For a woman the principle is the same but this time a women’s ideal weight is 100 plus 5 times her height in inches less 60.

Using our above example, if a man weighs 366 pounds, this means he exceeded his expected normal weight by 200 pounds. Weight loss will be then calculated through the percentage of his excess weight lost over time. So if he was able to lose 100 pounds after around 180 days, then his weight loss rate will be fifty percent.
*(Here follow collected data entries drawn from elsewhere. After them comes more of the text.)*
(** * The InferenceService controller (pkg/controller/v1beta1/inferenceservice)

    A shallow embedding of [controller.go]: the reconcile loop of the
    InferenceService controller, its status commit and its readiness
    evaluator.  The controller talks to the API server, to the component
    and ingress reconcilers and to the event recorder through interfaces;
    here these are type classes over an abstract cluster state, and every
    call the controller makes is written, with what it returned, to a
    chronological trace.  Calls to the logger are left out: they return
    nothing and have no bearing on what the controller does next. *)

From stdpp Require Import base decidable option list strings gmap fin_maps.

Local Open Scope string_scope.
Local Open Scope list_scope.

(** ** Values of the imported API packages *)

(** k8s.io/api/core/v1: condition statuses and event types are strings. *)
Module v1.
Definition ConditionStatus := string.
Definition ConditionTrue : ConditionStatus := "True".
Definition ConditionFalse : ConditionStatus := "False".
Definition ConditionUnknown : ConditionStatus := "Unknown".
Definition EventTypeNormal : string := "Normal".
Definition EventTypeWarning : string := "Warning".
End v1.

(** knative.dev/pkg/apis: a condition, and the name of the distinguished
  happy condition of a living condition set. *)
Module apis.
Definition ConditionType := string.
Definition ConditionReady : ConditionType := "Ready".

Record Condition := mkCondition {
  Type_ : ConditionType;
  Status : v1.ConditionStatus;
  Severity : string;
  LastTransitionTime : Z;
  Reason : string;
  Message : string
}.

#[global] Instance Condition_eq_dec : EqDecision Condition.
Proof. solve_decision. Defined.
End apis.

(** k8s.io/apimachinery/pkg/types *)
Module types.
Record NamespacedName := mkNamespacedName {
  Namespace : string;
  Name : string
}.

#[global] Instance NamespacedName_eq_dec : EqDecision NamespacedName.
Proof. solve_decision. Defined.

#[global] Instance NamespacedName_countable : Countable NamespacedName.
Proof.
  refine (inj_countable' (fun k => (Namespace k, Name k))
                         (fun p => mkNamespacedName p.1 p.2) _).
  by intros [].
Defined.
End types.

(** Go errors: an API status error carrying a reason (k8s.io/apimachinery
  api/errors), a plain error, and the wrapper built by
  github.com/pkg/errors. *)
Inductive error :=
| StatusError (reason : string) (message : string)
| errorString (s : string)
| withMessage (cause : error) (msg : string).

#[global] Instance error_eq_dec : EqDecision error.
Proof. solve_decision. Defined.

(** [err.Error()] *)
Fixpoint Error (err : error) : string :=
match err with
| StatusError _ message => message
| errorString s => s
| withMessage cause msg => msg +:+ ": " +:+ Error cause
end.

Module errors.
(** [errors.Wrapf(err, msg)] for a non-nil [err] (the controller only
    wraps inside [err != nil] branches). *)
Definition Wrapf (err : error) (msg : string) : error := withMessage err msg.
End errors.

Module apierr.
Definition StatusReasonUnknown : string := "".
Definition StatusReasonNotFound : string := "NotFound".

Definition ReasonForError (err : error) : string :=
  match err with
  | StatusError reason _ => reason
  | _ => StatusReasonUnknown
  end.

Definition IsNotFound (err : error) : bool :=
  bool_decide (ReasonForError err = StatusReasonNotFound).
End apierr.

(** sigs.k8s.io/controller-runtime/pkg/reconcile *)
Module reconcile.
Record Result := mkResult {
  Requeue : bool;
  RequeueAfter : Z
}.

(** The zero value [reconcile.Result{}]. *)
Definition zero : Result := {| Requeue := false; RequeueAfter := 0 |}.

#[global] Instance Result_eq_dec : EqDecision Result.
Proof. solve_decision. Defined.
End reconcile.

(** ** The InferenceService object (pkg/apis/serving/v1beta1) *)

Module v1beta1api.
(** The component specs are opaque to the controller: it only looks at
    whether the two optional ones are present (non-nil pointers). *)
Record PredictorSpec := mkPredictorSpec { predictor_params : string }.
Record TransformerSpec := mkTransformerSpec { transformer_params : string }.
Record ExplainerSpec := mkExplainerSpec { explainer_params : string }.

Record InferenceServiceSpec := mkInferenceServiceSpec {
  Predictor : PredictorSpec;
  Transformer : option TransformerSpec;
  Explainer : option ExplainerSpec
}.

(** Modelled from the spec: the status type is declared in
    pkg/apis/serving/v1beta1, which is not part of the sources at hand.
    The data model gives it a set of named conditions plus
    component-specific state.  [Conditions] is a Go slice, so it may be
    nil ([None]) as well as empty. *)
Record InferenceServiceStatus := mkInferenceServiceStatus {
  Conditions : option (list apis.Condition);
  Components : gmap string string
}.

Record InferenceService := mkInferenceService {
  Namespace : string;
  Name : string;
  Spec : InferenceServiceSpec;
  Status : InferenceServiceStatus
}.

#[global] Instance PredictorSpec_eq_dec : EqDecision PredictorSpec.
Proof. solve_decision. Defined.
#[global] Instance TransformerSpec_eq_dec : EqDecision TransformerSpec.
Proof. solve_decision. Defined.
#[global] Instance ExplainerSpec_eq_dec : EqDecision ExplainerSpec.
Proof. solve_decision. Defined.
#[global] Instance InferenceServiceSpec_eq_dec : EqDecision InferenceServiceSpec.
Proof. solve_decision. Defined.
#[global] Instance InferenceServiceStatus_eq_dec : EqDecision InferenceServiceStatus.
Proof. solve_decision. Defined.
#[global] Instance InferenceService_eq_dec : EqDecision InferenceService.
Proof. solve_decision. Defined.

(** Modelled from the spec: [InferenceServiceStatus.GetCondition] lives
    in pkg/apis/serving/v1beta1 (not among the sources at hand); it hands
    back the condition of the given name when one is present in the
    condition set, the first one in slice order, and nil otherwise. *)
Definition GetCondition (status : InferenceServiceStatus)
           (t : apis.ConditionType) : option apis.Condition :=
  match Conditions status with
  | None => None
  | Some cs => List.find (fun c => bool_decide (apis.Type_ c = t)) cs
  end.
End v1beta1api.
(** [x.p], which raises on [null]. *)
Definition get (x : value) (p : string) : result (option value) :=
  match x with
  | VNull => Throw TypeError
  | _ => Ok (field x p)
  end.

(** [x.p] where [x] may be [undefined], on which it raises too. *)
Definition member (x : option value) (p : string) : result (option value) :=
  match x with
  | Some v => get v p
  | None => Throw TypeError
  end.

(** [{ ...o, p: v }] on the properties of [o]: an existing property keeps its
    place and takes the new value, a new one goes last. *)
Fixpoint set_prop (p : string) (v : value) (props : list (string * value))
  : list (string * value) :=
  match props with
  | [] => [(p, v)]
  | (k, w) :: rest =>
      if k =? p then (k, v) :: rest else (k, w) :: set_prop p v rest
  end.

Definition index_key (i : nat) : string :=
  NilEmpty.string_of_uint (Nat.to_uint i).

Fixpoint indexed {A : Type} (f : A -> value) (i : nat) (l : list A)
  : list (string * value) :=
  match l with
  | [] => []
  | x :: rest => (index_key i, f x) :: indexed f (S i) rest
  end.

(** The own enumerable properties that [{ ...x }] copies: those of an object,
    the indexed elements of an array and the indexed characters of a string;
    [null], a boolean and a number have none. *)
Definition own_props (x : value) : list (string * value) :=
  match x with
  | VObj props => props
  | VArr items => indexed (fun v => v) 0 items
  | VStr s => indexed (fun c => VStr (String c "")) 0 (list_ascii_of_string s)
  | _ => []
  end.

(** ** Array methods with a callback that may throw *)

Section ArrayMethods.
Lemma invariant_run_logger f line w :
  invariant w -> invariant (run_logger f line w).
Proof.
  intros I. destruct f as [[]|]; cbn [run_logger]; auto.
  now apply invariant_console_log_line.
Qed.

Lemma invariant_item_ended q w :
  invariant w -> invariant (item_ended q w).
Proof.
  intros I. unfold item_ended.
  destruct (request_manager q) as [m|]; auto.
  unfold itemEnd, andThen.
  destruct (strict_equals _ _); auto using invariant_run_logger.
Qed.

Lemma invariant_item_failed q w :
  invariant w -> invariant (item_failed q w).
Proof.
  intros I. unfold item_failed, itemError.
  destruct (request_manager q) as [m|]; auto using invariant_run_logger.
Qed.

Lemma invariant_loaded o w :
  invariant w -> invariant (loadObj_loaded o w).
Proof.
  intros I. split; [ keeps I .. | no_loaded_emitted I ].
  apply Forall_app. split; auto.
  apply Forall_forall. intros [cb name] H.
  apply in_map_iff in H. destruct H as (x & [= _ <-] & _). reflexivity.
Qed.

Lemma invariant_step e w : invariant w -> invariant (step e w).
Proof.
  intros I. destruct e.
  - now apply invariant_runContext.
  - split; [ keeps I .. | no_loaded_emitted I ].
  - split; [ keeps I .. | no_loaded_emitted I ].
  - split; [ keeps I .. | no_loaded_emitted I ].
    apply Forall_app. split; auto. constructor; auto.
    left. now exists url.
  - split; [ keeps I .. | no_loaded_emitted I ].
    apply Forall_app. split; auto. constructor; auto.
    right. left. now exists objUrl, mtlUrl.
  - split; [ keeps I .. | no_loaded_emitted I ].
  - rewrite step_window_resized by apply I.
    split; [ keeps I .. | no_loaded_emitted I ].
  - unfold step. rewrite dispatch_mousemove by apply I.
    split; [ keeps I .. | no_loaded_emitted I ].
  - unfold step.
    destruct (run_frame_callbacks (frames w) (set_frames [] w))
      as (Hp & Hc & Hl & Hq & Hf & Hd & Ht & Hs).
    cbn in Hp, Hc, Hl, Hq, Hf, Hd, Ht, Hs.
    destruct I. split; rewrite ?Hp, ?Hl, ?Hq, ?Hd, ?Ht; auto.
    + apply Forall_app. split; auto.
      apply Forall_forall. intros t H. apply in_map_iff in H.
      destruct H as (x & <- & _). cbn. now rewrite inv_fps0.
    + rewrite <- inv_emitted0. eapply times_emitted_calls; [ exact Hs | ].
      now rewrite emissions_setTimeout.
  - unfold step. destruct (nth_error (timers w) i) as [[[] delay]|] eqn:E; auto.
    cbn [timer_callback run_timer_callback].
    apply invariant_runContext, invariant_set_timers; auto.
    apply Forall_remove_nth, I.
  - unfold step. destruct (nth_error (loads w) i) as [q|]; auto.
    destruct (request_onProgress q) as [[]|]; cbn [run_logger]; auto.
    now apply invariant_console_log_line.
  - unfold step. destruct (nth_error (loads w) i) as [q|]; auto.
    assert (invariant (set_loads (remove_nth i (loads w)) w)) as I'.
    { apply invariant_set_loads; auto. apply Forall_remove_nth, I. }
    unfold andThen.
    now apply invariant_item_failed, invariant_item_ended,
      invariant_run_logger.
  - unfold step. destruct (nth_error (loads w) i) as [q|] eqn:E; auto.
    destruct (loads_that (request_loader q) r); auto.
    assert (invariant (set_loads (remove_nth i (loads w)) w)) as I'.
    { apply invariant_set_loads; auto. apply Forall_remove_nth, I. }
    unfold andThen. apply invariant_item_ended.
    destruct (nth_error_Forall _ _ _ _ (inv_loads _ I) E)
      as [(url & ->)|[(objUrl & mtlUrl & ->)|(objUrl & m & ->)]];
      destruct r as [o|m']; cbn [run_callback request_onLoad loadObj_request
        loadMTL_materials_request loadMTL_object_request]; auto.
    + now apply invariant_loaded.
    + split; [ keeps I' .. | no_loaded_emitted I' ].
      apply Forall_app. split; auto. constructor; auto.
      right. right. now exists objUrl, (preload m').
    + now apply invariant_loaded.
Qed.

Lemma reachable_invariant w : reachable w -> invariant w.
Proof.
  induction 1.
  - apply invariant_constructor.
  - now apply invariant_step.
Qed.

Lemma reachable_run es : forall w, reachable w -> reachable (run es w).
Proof.
  induction es as [|e es IH]; intros w H; cbn; auto.
  apply IH. now apply reachable_step.
Qed.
In other words, at that point he will have lost 50 percent of his excess weight.

Generally, the average patient can expect to reduce up to fifty percent of their excess weight in 6 months of surgery, which can increase to seventy percent on its first year and up to eighty percent on second year

For most patients, the development of weight loss will not last after 2 years and there are some long-term weight gain that may appear after your second year of operation, which normally around 10 to 15 percent of the patients excess weight.
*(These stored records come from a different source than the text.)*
(** * RuntimeImageLoader: the image import utilities

    A shallow embedding of [FRuntimeImageUtils] (RuntimeImageUtils.cpp) and of
    [FTransformImageParams] (RuntimeImageReader.h), followed by the properties
    the specification states about them.

    Conventions.
    - [int32], [int64], [uint8], [uint16] values are [Z]; the two places where
      the C++ arithmetic can leave the mathematical integers (the shift that
      computes the maximum resolution, the comparison of an [int32] with a
      [size_t]) are written out with their wrap-around.
    - An out-parameter that the code only ever assigns ([FString& OutError]) is
      returned as [option FString]: [Some s] when the call assigned [s] last,
      [None] when it never assigned it.  [FRuntimeImageData& OutImage] is
      threaded through, since its fields are updated one by one.
    - Calls into the engine are recorded in a list of [ECall], so that "was
      never called" and "was called before" are statements about a result.
    - Engine and helper code that is not part of the two source files is taken
      as a parameter of the section that models the code. *)

From Stdlib Require Import ZArith List String Ascii Bool Lia.
From Stdlib Require Import Strings.Byte DecimalString.
Import ListNotations.
Open Scope Z_scope.
Set Warnings "-notation-for-abbreviation".

(** ** Machine arithmetic *)

Definition wrap_int32 (z : Z) : Z := (z + 2 ^ 31) mod 2 ^ 32 - 2 ^ 31.

(** [a << n] on [int32].  The count is reduced to five bits as the hardware
    does; C++ leaves counts outside [0, 31] undefined, and the properties below
    are stated for counts in range. *)
Definition int32_shl (a n : Z) : Z := wrap_int32 (Z.shiftl a (n mod 32)).

(** The conversion of an [int32] operand to [size_t] that [Length >= sizeof(T)]
    performs. *)
Definition to_size_t (z : Z) : Z := z mod 2 ^ 64.

(** ** Strings *)

Definition FString := string.
Bind Scope string_scope with FString.

(** [%d] of [FString::Printf]. *)
Definition FromInt (z : Z) : FString := NilZero.string_of_int (Z.to_int z).

Definition IsEmpty (s : FString) : bool :=
  match s with EmptyString => true | String _ _ => false end.

(** ** Engine enumerations *)

Module EImageFormat.
Inductive t := Invalid | PNG | JPEG | GrayscaleJPEG | BMP | ICO | EXR | ICNS.
End EImageFormat.

Module ERGBFormat.
Inductive t := Invalid | RGBA | BGRA | Gray.
End ERGBFormat.

Inductive ETextureSourceFormat :=
| TSF_Invalid | TSF_G8 | TSF_BGRA8 | TSF_BGRE8 | TSF_RGBA16 | TSF_RGBA16F
| TSF_RGBA8 | TSF_RGBE8 | TSF_G16 | TSF_MAX.

(** The enumerators of [EPixelFormat] that the code names, and some of their
    neighbours. *)
Inductive EPixelFormat :=
| PF_Unknown | PF_A32B32G32R32F | PF_B8G8R8A8 | PF_G8 | PF_G16 | PF_DXT1
| PF_DXT3 | PF_DXT5 | PF_FloatRGB | PF_FloatRGBA | PF_R16G16B16A16_UINT
| PF_R16G16B16A16_SINT.

Inductive TextureCompressionSettings :=
| TC_Default | TC_Normalmap | TC_Masks | TC_Grayscale | TC_Displacementmap
| TC_VectorDisplacementmap | TC_HDR | TC_EditorIcon | TC_Alpha
| TC_DistanceFieldFont | TC_HDR_Compressed | TC_BC7.

Definition is_TSF_Invalid (f : ETextureSourceFormat) : bool :=
  match f with TSF_Invalid => true | _ => false end.

Definition is_TC_Grayscale (c : TextureCompressionSettings) : bool :=
  match c with TC_Grayscale => true | _ => false end.

(** ** The decoded image *)

(** Modelled from the spec: [FRuntimeImageData] is declared in
    RuntimeImageData.h, which is not among the sources.  The fields are the
    ones of the spec's DecodedImage (width, height, pixel format tag, raw pixel
    bytes, colour-space flag, compression-settings hint, timestamp), under the
    names the code uses for them.  [FDateTime] is its tick count. *)
Record FRuntimeImageData := mkImage {
  RawData : list byte;
  Format : ETextureSourceFormat;
  CompressionSettings : TextureCompressionSettings;
  SizeX : Z;
  SizeY : Z;
  SRGB : bool;
  ModificationTime : Z
}.

(** Modelled from the spec: [FRuntimeImageData::Init2D] is declared in
    RuntimeImageData.h, which is not among the sources.  It receives the
    width, the height, the format tag and the pixel data and stores them in the
    DecodedImage; the other fields keep their values. *)
Definition Init2D (img : FRuntimeImageData) (InSizeX InSizeY : Z)
    (InFormat : ETextureSourceFormat) (InData : list byte) : FRuntimeImageData :=
  {| RawData := InData; Format := InFormat;
     CompressionSettings := CompressionSettings img;
     SizeX := InSizeX; SizeY := InSizeY;
     SRGB := SRGB img; ModificationTime := ModificationTime img |}.

Definition set_SRGB (img : FRuntimeImageData) (b : bool) : FRuntimeImageData :=
  {| RawData := RawData img; Format := Format img;
     CompressionSettings := CompressionSettings img;
     SizeX := SizeX img; SizeY := SizeY img;
     SRGB := b; ModificationTime := ModificationTime img |}.

Definition set_RawData (img : FRuntimeImageData) (d : list byte) : FRuntimeImageData :=
  {| RawData := d; Format := Format img;
     CompressionSettings := CompressionSettings img;
     SizeX := SizeX img; SizeY := SizeY img;
     SRGB := SRGB img; ModificationTime := ModificationTime img |}.

Definition set_ModificationTime (img : FRuntimeImageData) (t : Z) : FRuntimeImageData :=
  {| RawData := RawData img; Format := Format img;
     CompressionSettings := CompressionSettings img;
     SizeX := SizeX img; SizeY := SizeY img;
     SRGB := SRGB img; ModificationTime := t |}.

(** ** Engine interfaces *)

(** An image wrapper on which [SetCompressed] has returned true: what its
    getters answer from then on. *)
Record FLoadedImage := {
  GetWidth : Z;
  GetHeight : Z;
  GetBitDepth : Z;
  GetFormat : ERGBFormat.t;
  GetRaw : ERGBFormat.t -> Z -> option (list byte)
}.

(** [IImageWrapper].  [SetCompressed Buffer Length] is [None] when the call
    returns false. *)
Record IImageWrapper := {
  SetCompressed : list byte -> Z -> option FLoadedImage
}.

(** [IImageWrapperModule].  [CreateImageWrapper] returns a shared pointer, and
    [None] is the pointer for which [IsValid()] is false. *)
Record IImageWrapperModule := {
  CreateImageWrapper : EImageFormat.t -> option IImageWrapper
}.

(** The fields of [FTGAHelpers::FTGAFileHeader] that the importer reads. *)
Record FTGAFileHeader := {
  ColorMapType : Z;
  ImageTypeCode : Z;
  Width : Z;
  Height : Z;
  BitsPerPixel : Z
}.

(** [FTGAHelpers] (Helpers/TGAHelpers.h, not among the sources): the size of
    the header struct, the view of the first bytes of a buffer as a header
    (the cast [(FTGAFileHeader* )Buffer]), and [DecompressTGA], which returns
    its boolean, the image it leaves in [OutImage] and what it assigned to
    [OutError], if anything. *)
Record FTGAHelpers := {
  sizeof_FTGAFileHeader : Z;
  AsTGAFileHeader : list byte -> FTGAFileHeader;
  DecompressTGA : FTGAFileHeader -> list byte -> FRuntimeImageData ->
                  bool * FRuntimeImageData * option FString
}.

(** [FPNGHelpers::FillZeroAlphaPNGData] (Helpers/PNGHelpers.h, not among the
    sources) works in place on the pixel bytes it is pointed at. *)
Record FPNGHelpers := {
  FillZeroAlphaPNGData : Z -> Z -> ETextureSourceFormat -> list byte -> list byte
}.

Record FFileStatData := {
  CreationTime : Z;
  StatModificationTime : Z
}.

(** [IFileManager] and [FFileHelper::LoadFileToArray]. *)
Record IFileManager := {
  FileExists : FString -> bool;
  FileSize : FString -> Z;
  GetStatData : FString -> FFileStatData;
  LoadFileToArray : FString -> option (list byte)
}.

(** The part of [UTexture2D] that [CreateDummyTexture] fills in. *)
Record FTexture2DMipMap := {
  MipSizeX : Z;
  MipSizeY : Z;
  BulkData : list byte
}.

Record FTexturePlatformData := {
  PlatformSizeX : Z;
  PlatformSizeY : Z;
  PixelFormat : EPixelFormat;
  Mips : list FTexture2DMipMap
}.

Record UTexture2D := {
  ObjectName : FString;
  NeverStream : bool;
  PlatformData : FTexturePlatformData
}.

(** What [CreateDummyTexture] asks of the engine: [IsInGameThread()],
    [FPaths::GetBaseFilename], [MakeUniqueObjectName] in the transient package
    and the [BlockBytes] column of the table [GPixelFormats]. *)
Record FEngine := {
  IsInGameThread : bool;
  GetBaseFilename : FString -> FString;
  MakeUniqueObjectName : FString -> FString;
  BlockBytes : EPixelFormat -> Z
}.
As a general rule, those patients who are excessively overweight will have a change to lose greater percentage of their excess weight (possibly as much as 90 to 95 percent), while for those people who have lesser weight may only lose as little as 60 percent of their excess weight in 2 years of surgery.

It is interesting to note that patients very rarely lose 100 percent of their excess weight and thus do not achieve their ideal weight as a result of surgery. This is the reason some of gastric bypass operation are cannot be considered as a total success. The overwhelming majority of patients would not however agree with this statement.

Even if others may not achieve their ideal weight and had to adopt a totally different lifestyle after their surgery, the results that most patients achieved from this operation and the improvements in the quality of their lifestyle is simply unimaginable.